Fleming has no doubt Halbuer will excel in her new role.

“She is extremely hard working, very conscientious and pays attention to detail. [She is] very strict but very fair in terms of [being an] administrator. She’s just very, very good, and we’re happy to have her.”

 

But getting Halbuer to West Shore wasn’t easy.

“The difficulty we had was that she was running summer school at Cocoa High,” Fleming said. “[Former Assistant Principal Rob] Farrell had to leave rather suddenly at the end of the school year, so I was without an assistant principal for the entire month of July. Once we got her on board, it was a huge learning curve. But it was a nice process because Ms. Halbuer and I worked  together about 15 years ago.”

Halbuer said the faculty has made a strong first impression.

“The teachers in this building are phenomenal,” she said. “They are so invested in [students]; it is so energizing to me. I’ve always seen my role as the assistant principal to help the teachers —what do [they] need to do [their] job — I’m here for support.”

History teacher Kirk Murphy has witnessed Halbuer’s efforts first-hand.

“She’s been helpful for me,” Murphy said. “She’s been helping me hunt down books for Advanced Placement, and she’s trying to get the air-conditioning cooler in my room.”

And Halbuer has made a strong first impression on senior Daphna Krause.

“I think that being so new here that she’s been doing a great job with her duties,” Krause said. “I know that I was hanging up a poster outside, and she came up and asked me if they’d been approved. Yes, they were approved but, I mean, that kind of detail is something that can cause a bigger problem like the auditorium to be solved faster when you get the little things out of the way.”

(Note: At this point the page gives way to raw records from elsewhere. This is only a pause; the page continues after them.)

Lemma init_caller_dict (data0 : recarray) igm (d : depends_dict) inc :
  "data_idx" ∉ dtype_names data0 →
  (__init__ data0 igm (Some d) inc).1 = Some (listify_depends_on d).
Proof.
  intros Hfresh. unfold __init__, add_data_idx.
  rewrite decide_False by done. unfold init_after_data_idx.
  by destruct d.
Qed.

(** C10, as the code has it.  When the table passes the [data_idx]
    assertion, the dictionary the caller handed in is changed in place:
    an entry that held the plain string [s] holds the one-element list
    [[s]] once the constructor is left, whether it returned or raised,
    every entry that held a list holds the same list, and the dictionary
    the object keeps is that same dictionary. *)
Theorem depends_on_mutated_in_place (data0 : recarray) (igm : option bool)
    (d : depends_dict) (inc : list string) (i : nat) (k s : string) :
  "data_idx" ∉ dtype_names data0 →
  d !! i = Some (k, DepStr s) →
  ∃ d', (__init__ data0 igm (Some d) inc).1 = Some d' ∧
        d' !! i = Some (k, DepList [s]) ∧
        d' ≠ d ∧
        length d' = length d ∧
        (∀ j k' l, d !! j = Some (k', DepList l) →
                   d' !! j = Some (k', DepList l)) ∧
        (∀ self, (__init__ data0 igm (Some d) inc).2 = Ok self →
                 depends_on self = prod_map id cols_of <$> d').
Proof.
  intros Hfresh Hi. exists (listify_depends_on d).
  split; [by apply init_caller_dict|].
  split; [by apply (listify_lookup d i k (DepStr s))|].
  split.
  { intros Heq. apply (listify_lookup d i k (DepStr s)) in Hi as Hi'.
    rewrite Heq, Hi in Hi'. done. }
  split; [unfold listify_depends_on; by rewrite length_fmap|].
  split; [intros j k' l Hj; by apply (listify_lookup d j k' (DepList l))|].
  intros self. unfold __init__, add_data_idx.
  rewrite decide_False by done. unfold init_after_data_idx.
  destruct d as [|entry d]; [done|]. simpl.
  intros H. inv_bind. done.
Qed.

(** C10 as stated fails: a table that already has a field [data_idx] is
    refused before [depends_on] is touched, and the caller's dictionary
    still holds the plain string. *)
Lemma depends_on_mutated_in_place_counterexample :
  ¬ (∀ (data0 : recarray) (igm : option bool) (d : depends_dict)
       (inc : list string) (i : nat) (k s : string),
       d !! i = Some (k, DepStr s) →
       ∃ d', (__init__ data0 igm (Some d) inc).1 = Some d' ∧
             d' !! i = Some (k, DepList [s])).
Proof.
  intros H.
  destruct (H {| dtype_names := ["rt"; "data_idx"]; rows := [] |} None
              [("v", DepStr "cond")] [] 0%nat "v" "cond" eq_refl)
    as (d' & Hd' & Hi).
  vm_compute in Hd'. injection Hd' as <-. discriminate Hi.
Qed.

(** ** The retry loop of [create_nodes] *)

Lemma raise_ZeroProbability_reason (e : exn) :
  reason (raise_ZeroProbability e) = reason e.
Proof. unfold raise_ZeroProbability. by destruct e. Qed.

Lemma raise_ZeroProbability_class (e : exn) :
  is_ZeroProbability (raise_ZeroProbability e) = true.
Proof. unfold raise_ZeroProbability. by destruct e. Qed.

Section CreateNodesFacts.
Variable str_element : key → string.
Variable str_path : list key → string.
Variable get_bottom_node :
  Param → string → option nat → recarray → gmap string pyobj → result node.
Variable _create : nat → ordered_params → result ordered_params.
Variable self : Hierarchical.

Lemma fails_caught_S (k n : nat) (ps : ordered_params) :
  fails_caught _create k (S n) ps →
  (∃ e, _create k ps = Raise e ∧ caught_by_create_nodes e = true) ∧
  fails_caught _create (S k) n ps.
Proof.
  intros H. split.
  - destruct (H 0%nat) as (e & He & Hc); [lia|].
    rewrite Nat.add_0_r in He. eauto.
  - intros j Hj. destruct (H (S j)) as (e & He & Hc); [lia|].
    replace (S k + j)%nat with (k + S j)%nat by lia. eauto.
Qed.

(** After [n] caught failures, with [n] within the bound, the loop
    is exactly as far as the execution number [k+n]. *)
Lemma create_retry_skip (remaining k n : nat) (ps : ordered_params) :
  (n ≤ remaining)%nat →
  fails_caught _create k n ps →
  create_retry _create remaining k ps =
  create_retry _create (remaining - n) (k + n) ps.
Proof.
  revert remaining k. induction n as [|n IH]; intros remaining k Hle Hf.
  - by rewrite Nat.sub_0_r, Nat.add_0_r.
  - apply fails_caught_S in Hf as [(e & He & Hc) Hf].
    destruct remaining as [|remaining]; [lia|]. simpl.
    rewrite He, Hc. rewrite IH by (done || lia).
    by replace (S k + n)%nat with (k + S n)%nat by lia.
Qed.

(** C4.  [create_nodes(retry)] runs [_create()] again after every
    failure that is a [ZeroProbability] or a [ValueError], as long as
    fewer than [retry] retries have been made.  After [n] such failures
    in a row, with [n] at most [retry]: if the next execution succeeds,
    construction goes on with its descriptors and [_create()] has run
    [n+1] times; if it fails with a caught exception and [n] is the
    bound, nothing more is tried and the caller gets a
    [ZeroProbability] that is that exception or carries it as its
    argument, with the same reason; if it fails with any other
    exception, this one reaches the caller unchanged and nothing more
    is tried. *)
Theorem create_nodes_bounded_retry (retry : Z) (params : list Param)
    (k n : nat) :
  let ps0 := select_params_include (include self) params in
  let run := create_nodes str_element str_path get_bottom_node _create self
               retry params k in
  (n ≤ Z.to_nat retry)%nat →
  fails_caught _create k n ps0 →
  match _create (k + n)%nat ps0 with
  | Ok ps =>
      run = (ps1 ← bottom_pass str_element str_path get_bottom_node self
                      true ps.*1 ps;
             bottom_pass str_element str_path get_bottom_node self
                      false ps1.1.*1 ps1.1,
             S (k + n))
  | Raise e =>
      if caught_by_create_nodes e then
        n = Z.to_nat retry →
        run = (Raise (raise_ZeroProbability e), S (k + n)) ∧
        reason (raise_ZeroProbability e) = reason e ∧
        is_ZeroProbability (raise_ZeroProbability e) = true
      else run = (Raise e, S (k + n))
  end.
Proof.
  intros ps0 run Hle Hf. subst run. unfold create_nodes. fold ps0.
  rewrite (create_retry_skip _ k n ps0 Hle Hf).
  destruct (_create (k + n)%nat ps0) as [ps|e] eqn:Hc.
  - destruct (Z.to_nat retry - n)%nat; simpl; by rewrite Hc.
  - destruct (caught_by_create_nodes e) eqn:He.
    + intros ->. rewrite Nat.sub_diag. simpl. rewrite Hc, He.
      auto using raise_ZeroProbability_reason, raise_ZeroProbability_class.
    + destruct (Z.to_nat retry - n)%nat; simpl; by rewrite Hc, He.
Qed.
End CreateNodesFacts.

(** ** The retry loop of one MAP run *)

Section MapRunFacts.
Variable attempt : nat → result (node_table * MAP).

Lemma fails_zero_probability_S (k n : nat) :
  fails_zero_probability attempt k (S n) →
  (∃ e, attempt k = Raise e ∧ is_ZeroProbability e = true) ∧
  fails_zero_probability attempt (S k) n.
Proof.
  intros H. split.
  - destruct (H 0%nat) as (e & He & Hc); [lia|].
    rewrite Nat.add_0_r in He. eauto.
  - intros j Hj. destruct (H (S j)) as (e & He & Hc); [lia|].
    replace (S k + j)%nat with (k + S j)%nat by lia. eauto.
Qed.

Lemma map_run_eq (remaining k : nat) :
  map_run attempt remaining k =
  match attempt k with
  | Ok r => (Ok r, S k)
  | Raise e =>
      if is_ZeroProbability e then
        match remaining with
        | S (S _ as remaining') => map_run attempt remaining' (S k)
        | _ => (Raise e, S k)
        end
      else (Raise e, S k)
  end.
Proof. by destruct remaining. Qed.

(** A bound of zero behaves as a bound of one: the first attempt is
    always made and its failure is final. *)
Lemma map_run_0 (k : nat) : map_run attempt 0 k = map_run attempt 1 k.
Proof. done. Qed.

Lemma map_run_max (M k : nat) :
  map_run attempt M k = map_run attempt (Nat.max 1 M) k.
Proof. destruct M as [|M]; [apply map_run_0|]. by rewrite Nat.max_r by lia. Qed.

Lemma map_run_skip (remaining k n : nat) :
  (n < remaining)%nat →
  fails_zero_probability attempt k n →
  map_run attempt remaining k = map_run attempt (remaining - n) (k + n).
Proof.
  revert remaining k. induction n as [|n IH]; intros remaining k Hlt Hf.
  - by rewrite Nat.sub_0_r, Nat.add_0_r.
  - apply fails_zero_probability_S in Hf as [(e & He & Hc) Hf].
    destruct remaining as [|[|remaining]]; [lia|lia|].
    rewrite map_run_eq, He, Hc.
    rewrite (IH (S remaining) (S k)) by (done || lia).
    by replace (S k + n)%nat with (k + S n)%nat by lia.
Qed.

(** A run that raises ends the whole loop over the runs with the same
    exception. *)
Lemma map_runs_raise (runs' : nat) (max_retry : Z) (k k' : nat) (e : exn)
    (live : node_table) (maps : list MAP) :
  map_run attempt (Z.to_nat max_retry) k = (Raise e, k') →
  map_runs attempt (S runs') max_retry k live maps = (Raise e, k').
Proof. intros H. simpl. by rewrite H. Qed.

Halbuer is still adapting to the ways of Wildcat Nation.

“Right now at Cocoa high, there’s a lot of focus with football because football seasons coming up,” Halbuer said. “Here we just have our ‘undefeated’ football team so, you know, we’ve got other focuses here. It’s a smaller campus. [Cocoa High’s] campus is 66 acres and here, we’re in a much more intimate [setting]. There’s, you know, about 700 fewer kids here, so there’s some big differences in that way. I love our kids here already; I just don’t know everyone’s name yet.”

Fleming has witnessed Halbuer adjust to the culture change.

“I think she is amazed,” Fleming said. “When you look at our school from the outside looking in, they just see a school and they think ‘OK, they got all the top kids, so that’s why they’re first in everything.’ When nothing further from the truth is the reality here where we just simply have kids that are on grade level who want to push themselves. So she’s amazed at the culture of our school that everyone is hard-working, they’re committed, they’re highly functioning in terms of their academic ability, but equally as impressive as that is their affability and their approachability and their genuine care for one another and their school. She says you just don’t see that everywhere. She’s just not used to that, and so she’s been amazed at the high-level culture we have here.”

Halbuer has big plans for the near future.

“We just had the solar array put in,” Halbuer said. “I’m going to be focusing on trying to get furniture to go underneath that and getting teachers trained so we can start even having some classes under there and learning about it. I also have some long-term goals, I just don’t know how soon they’ll materialize.”